Selon les derniers chiffres du ministère des Transports, le Standard Gauge Railway (SGR) a perdu 99 millions de dollars au
cours de sa première année d'exploitation au Kenya. Les documents déposés par le secrétaire du Cabinet des Transports et de l'Infrastructure,
James Macharia, devant la commission des transports de l'Assemblée nationale ont révélé que le chemin de fer construit en
Chine avait subi une perte moyenne de 7,4 millions de dollars au cours de l'exercice 2017/18, en grande partie à cause du trafic de fret.
The Standard Gauge Railway (SGR) made a $99 million dollar loss in its first year of operation in Kenya, according to the latest figures from the Ministry of Transport. Documents tabled by Transport and Infrastructure Cabinet Secretary James Macharia before National Assembly’s Transport Committee revealed that the Chinese-built railway averaged a monthly loss of $7.4 million in the 2017/18 financial year largely as a result of low cargo business. However, the Government projects that the railway will make a profit of $50 million between now and June 2019, averaging $4.2 million earnings per month. “Part of the reason we made the loss last year was that it was a bit difficult to convince people that the railway was good for their cargo businesses,” said Mr. Macharia. “Also, we were in operation for only six months from June 2017 and we were only trying the waters.”
The SGR expects to haul close to nine million tonnes of cargo compared to 990,488 tonnes carried in the last financial year. Macharia said if the SGR does not break even by the 2019/2020 financial year - when the loan repayment to the Chinese government is scheduled to begin - then the exchequer will have to pay from the newly established Railway Levy.
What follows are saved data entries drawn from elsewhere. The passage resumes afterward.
(** Returns the offset of the block in [_buffer], or nothing for [nullptr]. *)
Definition allocate (size : Z) (specialBlock : bool) (s : StackBuffer) : StackBuffer * option Z :=
  let newSize := sz (sz (_allocatedSize s + size) + sizeof) in
  let newSize := Z.ldiff (sz (newSize + (alignment - 1))) (alignment - 1) in
  if (bufferSize <? newSize) || (newSize <=? _allocatedSize s) then
    (mkStack (_buffer s) (_allocatedSize s) (_maxAllocatedSize s) (u32 (_failedAllocAttempts s + 1)), None)
  else
    let footer := if specialBlock then Z.lor (_allocatedSize s) specialBlockFlag else _allocatedSize s in
    (mkStack (le_write nb (_buffer s) (newSize - sizeof) footer) newSize
       (if _maxAllocatedSize s <? newSize then newSize else _maxAllocatedSize s) (_failedAllocAttempts s),
     Some (_allocatedSize s)).

Definition allocateSpecial (size : Z) (s : StackBuffer) : StackBuffer * option Z := allocate size true s.

Definition free (s : StackBuffer) : StackBuffer * bool :=
  let okay := (_allocatedSize s <=? bufferSize) && (sizeof <=? _allocatedSize s) in
  let sizeBeforeLastAlloc := Z.land (le_read nb (_buffer s) (_allocatedSize s - sizeof)) sizeMask in
  let okay := okay && (sizeBeforeLastAlloc <? _allocatedSize s) in
  let okay := okay && (_maxAllocatedSize s <=? bufferSize) && (sizeBeforeLastAlloc <? _maxAllocatedSize s) in
  if okay then (mkStack (_buffer s) sizeBeforeLastAlloc (_maxAllocatedSize s) (_failedAllocAttempts s), true)
  else (mkStack (_buffer s) 0 (_maxAllocatedSize s) (_failedAllocAttempts s), false).

Definition freeAll (s : StackBuffer) : StackBuffer :=
  mkStack (_buffer s) 0 (_maxAllocatedSize s) (_failedAllocAttempts s).

(** On an empty stack the output arguments are not written. *)
Definition unwind (s : StackBuffer) : StackBuffer * bool * option (Z * Z * bool) :=
  if _allocatedSize s <? sizeof then (s, false, None)
  else
    let sizePtrOffset := _allocatedSize s - sizeof in
    let prevSizeAndFlag := le_read nb (_buffer s) sizePtrOffset in
    let size := sz (sizePtrOffset - Z.land prevSizeAndFlag sizeMask) in
    let '(s, okay) := free s in
    let specialBlock := negb (Z.land prevSizeAndFlag specialBlockFlag =? 0) in
    (s, okay, Some (_allocatedSize s, size, specialBlock)).

(** A client writes one byte of its block. *)
Definition poke (pos byte : Z) (s : StackBuffer) : StackBuffer :=
  mkStack ((_buffer s).[pos := byte]) (_allocatedSize s) (_maxAllocatedSize s) (_failedAllocAttempts s).

(** ** The abstract stack

    A block is its first offset, the offset after its footer and whether it is special; the
    youngest block comes first. *)
Record Block := mkBlock { b_start : Z; b_end : Z; b_special : bool }.
Record Stack := mkAbs { blocks : list Block; highest : Z; failures : Z }.

Definition top (l : list Block) : Z := match l with [] => 0 | b :: _ => b_end b end.
Definition round_up (z : Z) : Z := (z + (alignment - 1)) / alignment * alignment.
(** Where a block of [size] bytes ends with its footer and padding: the true end, and what is left of it in the size type *)
Definition true_end (t size : Z) : Z := round_up (t + size + sizeof).
Definition computed_end (t size : Z) : Z := if true_end t size <? 2 ^ w then true_end t size else true_end t size - 2 ^ w.

Inductive op := Allocate (size : Z) (special : bool) | Free | FreeAll | Unwind | Poke (pos byte : Z).
Inductive result := RPointer (p : option Z) | RBool (b : bool) | RBlock (ok : bool) (b : option (Z * Z * bool)) | RUnit.

Definition abs_step (o : op) (a : Stack) : Stack * result :=
  match o with
  | Allocate size sp =>
      let e := computed_end (top (blocks a)) size in
      if (top (blocks a) <? e) && (e <=? bufferSize)
      then (mkAbs (mkBlock (top (blocks a)) e sp :: blocks a) (Z.max (highest a) e) (failures a),
            RPointer (Some (top (blocks a))))
      else (mkAbs (blocks a) (highest a) (u32 (failures a + 1)), RPointer None)
  | Free =>
      match blocks a with
      | [] => (a, RBool false)
      | _ :: l => (mkAbs l (highest a) (failures a), RBool true)
      end
  | FreeAll => (mkAbs [] (highest a) (failures a), RUnit)
  | Unwind =>
      match blocks a with
      | [] => (a, RBlock false None)
      | b :: l => (mkAbs l (highest a) (failures a),
                   RBlock true (Some (b_start b, b_end b - sizeof - b_start b, b_special b)))
      end
  | Poke _ _ => (a, RUnit)
  end.

Definition stack_step (o : op) (s : StackBuffer) : StackBuffer * result :=
  match o with
  | Allocate size sp => let '(s, p) := allocate size sp s in (s, RPointer p)
  | Free => let '(s, b) := free s in (s, RBool b)
  | FreeAll => (freeAll s, RUnit)
  | Unwind => let '(s, b, r) := unwind s in (s, RBlock b r)
  | Poke pos byte => (poke pos byte s, RUnit)
  end.

Fixpoint abs_run (ops : list op) (a : Stack) : Stack * list result :=
  match ops with
  | [] => (a, [])
  | o :: ops => let '(a, r) := abs_step o a in let '(a, rs) := abs_run ops a in (a, r :: rs)
  end.
Fixpoint stack_run (ops : list op) (s : StackBuffer) : StackBuffer * list result :=
  match ops with
  | [] => (s, [])
  | o :: ops => let '(s, r) := stack_step o s in let '(s, rs) := stack_run ops s in (s, r :: rs)
  end.

(** Sizes are numbers of the size type, at most half of its range if the alignment is smaller than a footer; the clients write bytes into blocks they hold. *)
Definition op_ok (a : Stack) (o : op) : Prop :=
  match o with
  | Allocate size _ => 0 <= size < 2 ^ w /\ (sizeof <= alignment \/ size <= 2 ^ (w - 1))
  | Poke pos byte => exists b, b ∈ blocks a /\ b_start b <= pos < b_end b - sizeof
  | _ => True
  end.
Fixpoint ops_ok (a : Stack) (ops : list op) : Prop :=
  match ops with [] => True | o :: ops => op_ok a o /\ ops_ok (abs_step o a).1 ops end.

(** ** Correctness *)
Hypothesis Hnb : (1 <= nb <= 4)%nat.
Hypothesis Hbuf : 0 <= bufferSize < 2 ^ (w - 1).
Variable a : Z.
Hypothesis Halign : alignment = 2 ^ a.
Hypothesis Ha : 0 <= a <= w - 3.

Lemma sizes : 2 ^ w = 2 * 2 ^ (w - 1) /\ 2 ^ (w - 1) = 4 * 2 ^ (w - 3) /\ 4 * sizeof <= 2 ^ (w - 1).
Proof.
  split_and!.
  - rewrite <- Z.pow_succ_r by lia. f_equal. lia.
  - replace (w - 1) with (2 + (w - 3)) by lia. by rewrite Z.pow_add_r by lia.
  - assert (nb = 1 \/ nb = 2 \/ nb = 3 \/ nb = 4)%nat as [->|[->|[->| ->]]] by lia; cbn; lia.
Qed.

Lemma align_pos : 0 < alignment <= 2 ^ (w - 3).
Proof. rewrite Halign. split; [apply Z.pow_pos_nonneg; lia|apply Z.pow_le_mono_r; lia]. Qed.

Lemma flag_value : specialBlockFlag = 2 ^ (w - 1).
Proof. unfold specialBlockFlag. rewrite Z.shiftl_mul_pow2 by lia. lia. Qed.

Lemma mask_value : sizeMask = 2 ^ (w - 1) - 1.
Proof.
  unfold sizeMask. rewrite flag_value.
  replace (2 ^ w - 1) with (Z.ones w) by (rewrite Z.ones_equiv; lia).
  replace (2 ^ (w - 1) - 1) with (Z.ones (w - 1)) by (rewrite Z.ones_equiv; lia).
  apply Z.bits_inj'. intros i Hi. rewrite Z.ldiff_spec, !Z.testbit_ones_nonneg by lia.
  rewrite Z.pow2_bits_eqb by lia. destruct (Z.ltb_spec i w), (Z.eqb_spec (w - 1) i), (Z.ltb_spec i (w - 1)); cbn; (lia || done).
Qed.

(** What a footer says. *)
Definition footer (st : Z) (sp : bool) : Z := if sp then Z.lor st specialBlockFlag else st.

Lemma land_flag st : 0 <= st < 2 ^ (w - 1) -> Z.land st (2 ^ (w - 1)) = 0.
Proof.
  intros Hst. apply Z.bits_inj'. intros i Hi. rewrite Z.land_spec, Z.pow2_bits_eqb, Z.bits_0 by lia.
  destruct (Z.eqb_spec (w - 1) i) as [<-|]; [|by rewrite andb_false_r].
  by rewrite (testbit_high st (w - 1)) by lia.
Qed.

Lemma footer_value st sp : 0 <= st < 2 ^ (w - 1) -> footer st sp = st + (if sp then 2 ^ (w - 1) else 0).
Proof.
  intros Hst. unfold footer. destruct sp; [|lia]. rewrite flag_value.
  rewrite <- Z.lxor_lor by (by apply land_flag). symmetry. by apply Z.add_nocarry_lxor, land_flag.
Qed.

Lemma footer_size st sp : 0 <= st < 2 ^ (w - 1) -> Z.land (footer st sp) sizeMask = st.
Proof.
  intros Hst. rewrite mask_value, land_mask, footer_value by lia. destruct sp; [|rewrite Z.add_0_r; apply Z.mod_small; lia].
  rewrite <- (Z.mul_1_l (2 ^ (w - 1))) at 1. rewrite Z_mod_plus_full. apply Z.mod_small. lia.
Qed.

Lemma footer_special st sp : 0 <= st < 2 ^ (w - 1) -> negb (Z.land (footer st sp) specialBlockFlag =? 0) = sp.
Proof.
  intros Hst. unfold footer. rewrite flag_value. destruct sp; [|by rewrite land_flag].
  rewrite Z.land_lor_distr_l, land_flag, Z.land_diag, Z.lor_0_l by lia.
  pose proof (Z.pow_pos_nonneg 2 (w - 1)). destruct (Z.eqb_spec (2 ^ (w - 1)) 0); [lia|done].
Qed.

Lemma footer_range st sp : 0 <= st < 2 ^ (w - 1) -> 0 <= footer st sp < 2 ^ w.
Proof. intros Hst. pose proof sizes. rewrite footer_value by lia. destruct sp; lia. Qed.

Lemma round_up_range z : z <= round_up z < z + alignment.
Proof.
  pose proof align_pos. unfold round_up. pose proof (Z.div_mod (z + (alignment - 1)) alignment).
  pose proof (Z.mod_pos_bound (z + (alignment - 1)) alignment). lia.
Qed.

Lemma align_range : (alignment | 2 ^ w).
Proof. rewrite Halign. exists (2 ^ (w - a)). rewrite <- Z.pow_add_r by lia. f_equal. lia. Qed.
Lemma round_up_divide z : (alignment | round_up z).
Proof. exists ((z + (alignment - 1)) / alignment). done. Qed.
Lemma computed_divide t n : (alignment | computed_end t n).
Proof. unfold computed_end, true_end. pose proof align_range. destruct (_ <? _); [apply round_up_divide|]. by apply Z.divide_sub_r; [apply round_up_divide|]. Qed.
Kenya signed a $3.2 billion deal in May 2014 with China’s Exim Bank, comprised of $1.59 billion commercial loans and $1.61 billion concessional loans, to build the modern railway between Mombasa and Nairobi.
The loan, whose interest is 3.6 percentage points above the six-month average of London Inter-Bank Offered Rate (Libor) - which serves as an international benchmark - is to be repaid in 15 years. Macharia said eight cargo trains were making daily trips to the Port of Mombasa, and the Government was aiming to have 12 trains at year end. When questioned about under-utilization of the cargo trains by Committee Chairman David Pkosing, with some of the wagons going back empty, the CS said the Government was in talks with major private sector players such as the Kenya Tea Development Agency and Unilever to see how the trains can be used in a more effective manner. The Government projects that SGR will turn in a profit of $157 million in the 2019/20 financial year.